Top of Records to use
Definition cleared (k : core) : core := with_status (k_halted k) (k_ctrl k) 0 (k_demcr k) k.
Lemma land_lnot_diag x : Z.land x (Z.lnot x) = 0.
Proof. apply Z.bits_inj'. intros n Hn. rewrite Z.land_spec, Z.lnot_spec, Z.bits_0 by lia. apply andb_negb_r. Qed.
Lemma halt_reason_ok t pr k want (w : W) : at_core t pr k w -> k_halted k = true -> plain_stop k ->
  want = false \/ flag (k_dfsr k) CORTEXM_DFSR_DWTTRAP = false ->
  exists d w', halt_reason want w = Ok (reason_of (stepping pr) (k_dfsr k), 0) w' /\
    at_core t (set_run (stepping pr) (flag (k_dfsr k) CORTEXM_DFSR_BKPT) pr) (with_regs (k_reg k) d (cleared k)) w' /\ elapsed p t w w'.
Proof.
  intros Hat Hh (Hvc & Hpc & Hsemi) Hwant. unfold Cortexm.halt_reason.
  destruct (run_dfsr p _ _ _ _ Hat) as (w1 & Hr1 & Hat1 & He1 & Hu). core_run Hr1.
  assert (Hw : core_write CORTEXM_DFSR (k_dfsr k) k = Some (cleared k)) by (unfold cleared; rewrite <- (land_lnot_diag (k_dfsr k)); done).
  core_write_step Hat1 Hw. rewrite Hvc, bind_ret.
  destruct (run_upd_priv p _ _ _ (fun pr => set_run (stepping pr) (flag (k_dfsr k) CORTEXM_DFSR_BKPT) pr) w0 Hat0 ltac:(done)) as (w2 & Hr2 & Hat2 & He2).
  core_run Hr2. set (pr' := set_run _ _ pr) in *.
  assert (Hhost : exists d w3, (if flag (k_dfsr k) CORTEXM_DFSR_BKPT then
      let! pc := cortexm_pc_read p in let! instr := target_mem_read16 (Some p) pc in ret (instr =? 0xBEAB)
    else ret false) w2 = Ok false w3 /\ at_core t pr' (with_regs (k_reg k) d (cleared k)) w3 /\ elapsed p t w2 w3).
  { destruct (flag (k_dfsr k) CORTEXM_DFSR_BKPT).
    - destruct (pc_read_ok t pr' _ w2 Hat2 Hh) as (w3 & Hr3 & Hat3 & He3). core_run Hr3.
      destruct (run_instr p t pr' _ (k_reg k PC) w3 Hat3 (at_core_reg p t pr k w PC Hat) Hpc Hh) as (w4 & Hr4 & Hat4 & He4). core_run Hr4.
      exists (k_reg k PC), w4. split; [|split; [exact Hat4|by eapply elapsed_trans]].
      change (halfword (with_regs _ _ _)) with (halfword k). by rewrite (proj2 (Z.eqb_neq _ _) Hsemi).
    - exists (k_dcrdr k), w2. split; [done|]. split; [exact Hat2|apply elapsed_refl]. }
  destruct Hhost as (d & w3 & Hr3 & Hat3 & He3). core_run Hr3. exists d, w3.
  split; [|split; [exact Hat3|]].
  - cbv iota. unfold reason_of. destruct (flag (k_dfsr k) CORTEXM_DFSR_DWTTRAP); [by destruct Hwant as [-> |]|].
    destruct (flag (k_dfsr k) CORTEXM_DFSR_BKPT); [done|]. destruct (flag (k_dfsr k) CORTEXM_DFSR_HALTED); [|done].
    core_run (run_load_priv p _ _ _ _ Hat3). by change (stepping pr') with (stepping pr); destruct (stepping pr).
  - eapply elapsed_trans; [exact He1|]. eapply elapsed_trans; [exact He|]. by eapply elapsed_trans.
Qed.
(** A poll finds the core running, or halted: as it was, or stopped since. *)
Lemma halt_poll_ok t pr k want (w : W) : at_core t pr k w ->
  (forall k', k' = k \/ k_halted k = false /\ k' = stopped k -> k_halted k' = true ->
    plain_stop k' /\ (want = false \/ flag (k_dfsr k') CORTEXM_DFSR_DWTTRAP = false)) ->
  exists k' w', (k' = k \/ k_halted k = false /\ k' = stopped k) /\ elapsed p t w w' /\
    if k_halted k' then
      exists d, cortexm_halt_poll want w = Ok (reason_of (stepping pr) (k_dfsr k'), 0) w' /\
        at_core t (set_run (stepping pr) (flag (k_dfsr k') CORTEXM_DFSR_BKPT) pr) (with_regs (k_reg k') d (cleared k')) w'
    else cortexm_halt_poll want w = Ok (TARGET_HALT_RUNNING, 0) w' /\ k' = k /\ at_core t pr k w'.
Proof.
  intros Hat Hstop. destruct (run_dhcsr p _ _ _ _ Hat) as (v & k' & w1 & Hr1 & Hf & Hk & Hat1 & He1). exists k'.
  unfold Cortexm.cortexm_halt_poll. destruct (k_halted k') eqn:Hh.
  - destruct (Hstop k' Hk Hh) as [Hp Hw]. destruct (halt_reason_ok t pr k' want w1 Hat1 Hh Hp Hw) as (d & w2 & Hr2 & Hat2 & He2).
    exists w2. split; [done|]. split; [by eapply elapsed_trans|]. exists d. split; [|done].
    rewrite (bind_Ok _ _ _ _ _ (try_catch_Ok _ _ _ _ _ Hr1)), Hf. exact Hr2.
  - exists w1. split; [done|]. split; [done|]. assert (k' = k) as -> by (destruct Hk as [|[_ ->]]; done).
    split; [|done]. by rewrite (bind_Ok _ _ _ _ _ (try_catch_Ok _ _ _ _ _ Hr1)), Hf.
Qed.

(** What a poll of a target's core answers: RUNNING when the core was not seen
    halted, else the reason DFSR gives for the stop, which is then cleared; the
    registers stay, and whether the core stands at a breakpoint is kept. *)
Theorem halt_poll_reason t pr k want (w : W) : at_core t pr k w ->
  (forall k', k' = k \/ k_halted k = false /\ k' = stopped k -> k_halted k' = true ->
    plain_stop k' /\ (want = false \/ flag (k_dfsr k') CORTEXM_DFSR_DWTTRAP = false)) ->
  exists k' w', (k' = k \/ k_halted k = false /\ k' = stopped k) /\
    cortexm_halt_poll want w = Ok (if k_halted k' then reason_of (stepping pr) (k_dfsr k') else TARGET_HALT_RUNNING, 0) w' /\
    k_halted (core_of (out w')) = k_halted k' /\ k_reg (core_of (out w')) = k_reg k' /\ same_units k (core_of (out w')) /\
    (k_halted k' = true -> k_dfsr (core_of (out w')) = 0 /\
       load_priv p w' = Ok (set_run (stepping pr) (flag (k_dfsr k') CORTEXM_DFSR_BKPT) pr) w').
Proof.
  intros Hat Hstop. destruct (halt_poll_ok t pr k want w Hat Hstop) as (k' & w' & Hk & _ & Hpoll). exists k', w'. split; [done|].
  assert (Hsame : same_units k k') by (destruct Hk as [-> | [_ ->]]; done).
  destruct (k_halted k') eqn:Hh.
  - destruct Hpoll as (d & Hr & Hat'). pose proof (run_load_priv p _ _ _ _ Hat') as Hl. destruct Hat' as (_ & _ & ->). by split_and!.
  - destruct Hpoll as (Hr & -> & (_ & _ & ->)). by split_and!.
Qed.
End Run.

(** ** Running code on the core *)
Definition stub_words (n loadaddr r0 r1 r2 r3 : Z) : list Z :=
  <[19%nat := 0]> (<[16%nat := CORTEXM_XPSR_THUMB]> (<[15%nat := loadaddr]>
    (<[3%nat := r3]> (<[2%nat := r2]> (<[1%nat := r1]> (<[0%nat := r0]> (memset n 0))))))).
(** The registers the code starts with. *)
Definition stub_start (t : target) (loadaddr r0 r1 r2 r3 : Z) (k : core) : core :=
  with_regs (given (k_reg k) (reg_nums t) (stub_words (zlen (reg_nums t)) loadaddr r0 r1 r2 r3)) 0 k.
(** The core once the code has stopped; what running it answers then. *)
Definition stub_stop (t : target) (pr : cortexm_priv) (loadaddr r0 r1 r2 r3 : Z) (k : core) : core :=
  stopped (resumed pr false 0 (stub_start t loadaddr r0 r1 r2 r3 k)).
Definition stub_code (k : core) : Z :=
  let i := halfword k (k_reg k PC) in
  if bool_decide (reason_of false (k_dfsr k) = TARGET_HALT_BREAKPOINT) && (Z.shiftr i 8 =? 0xbe) then Z.land i 0xff else -2.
Bottom of Records to use
- [Task objective] Where the data above reaches the line holding "core_run Hr2. set", begin printing, and stop after the line holding "- cbv iota.". Each line must be reproduced exactly, with nothing else added.

- [Answer space]
  core_run Hr2. set (pr' := set_run _ _ pr) in *.
  assert (Hhost : exists d w3, (if flag (k_dfsr k) CORTEXM_DFSR_BKPT then
      let! pc := cortexm_pc_read p in let! instr := target_mem_read16 (Some p) pc in ret (instr =? 0xBEAB)
    else ret false) w2 = Ok false w3 /\ at_core t pr' (with_regs (k_reg k) d (cleared k)) w3 /\ elapsed p t w2 w3).
  { destruct (flag (k_dfsr k) CORTEXM_DFSR_BKPT).
    - destruct (pc_read_ok t pr' _ w2 Hat2 Hh) as (w3 & Hr3 & Hat3 & He3). core_run Hr3.
      destruct (run_instr p t pr' _ (k_reg k PC) w3 Hat3 (at_core_reg p t pr k w PC Hat) Hpc Hh) as (w4 & Hr4 & Hat4 & He4). core_run Hr4.
      exists (k_reg k PC), w4. split; [|split; [exact Hat4|by eapply elapsed_trans]].
      change (halfword (with_regs _ _ _)) with (halfword k). by rewrite (proj2 (Z.eqb_neq _ _) Hsemi).
    - exists (k_dcrdr k), w2. split; [done|]. split; [exact Hat2|apply elapsed_refl]. }
  destruct Hhost as (d & w3 & Hr3 & Hat3 & He3). core_run Hr3. exists d, w3.
  split; [|split; [exact Hat3|]].
  - cbv iota. unfold reason_of. destruct (flag (k_dfsr k) CORTEXM_DFSR_DWTTRAP); [by destruct Hwant as [-> |]|].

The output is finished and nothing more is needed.